Cook was the first woman to receive a PhD in botany from an American university.

== Biography ==
Carter was born in New York City on April 8, 1868 to Samuel Thompson Carter and Alantha Carter (née Pratt). Her father was a clergyman in Huntington, New York.

Carter studied at Mount Holyoke Seminary before enrolling at Syracuse University for her doctorate. She graduated in 1888, receiving the first doctorate in botany for a woman from an American University.

Carter taught at Mount Holyoke for three years before attending Cornell University where she earned an M.S. in botany, in 1892. That same year, she married botanist Orator Fuller Cook. The couple later traveled on expeditions to Africa and the Canary Islands.

Cook worked with botanist Henrietta Hooker. Cook had two sons and two daughters; her son Robert Carter Cook became a geneticist and demographer.
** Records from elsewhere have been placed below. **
(** [in_degree = {node: 0 ...}], then one increment per edge. *)
Definition bump (deg : dict T Z) (n : T) : dict T Z := dset n (dget_or 0 n deg + 1)%Z deg.

Definition in_degree (graph : digraph) : dict T Z :=
foldl (λ deg kv, foldl bump deg kv.2)
      (dict_of (map (λ kv, (kv.1, 0%Z)) graph)) graph.

(** One decrement; a node that reaches zero joins the next layer. *)
Definition relax (st : dict T Z * list T) (n : T) : dict T Z * list T :=
let d := (dget_or 0 n st.1 - 1)%Z in
(dset n d st.1, if decide (d = 0%Z) then st.2 ++ [n] else st.2).

Definition relax_layer (graph : digraph) (deg : dict T Z) (layer : list T) :
  dict T Z * list T :=
foldl (λ st node, foldl relax st (succs graph node)) (deg, []) layer.

Definition sort_ready (secondary_key : option (T → Z)) (ready : list T) : list T :=
match secondary_key with
| Some key => sorted_by Z.ltb key ready
| None => ready
end.

Fixpoint topo_loop (fuel : nat) (graph : digraph) (secondary_key : option (T → Z))
  (deg : dict T Z) (ready result : list T) : option (list T) :=
match ready with
| [] => Some result
| _ =>
  match fuel with
  | O => None
  | S fuel' =>
      let layer := sort_ready secondary_key ready in
      let '(deg', ready') := relax_layer graph deg layer in
      topo_loop fuel' graph secondary_key deg' ready' (result ++ layer)
  end
end.

Definition topological_sort (graph : digraph) (secondary_key : option (T → Z)) :
  result (list T) :=
let deg := in_degree graph in
let ready := (filter (λ kv, kv.2 = 0%Z) deg).*1 in
match topo_loop (S (length deg)) graph secondary_key deg ready [] with
| Some result =>
    if decide (length result = length deg) then Ok result
    else Err (ValueError "Graph has at least one cycle.")
| None => Err (ValueError "out of fuel")
end.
Cook died on June 14, 1943. Her plant collections were donated to the Smithsonian Institution and the Academy of Natural Sciences.

== Publications ==
In addition to botanical publications, Cook contributed several articles to Popular Science Monthly and Ladies' Home Journal. .

Cook also wrote an anthropological profile of the indigenous native people of the Canary Islands, and published poems, short stories, and two plays.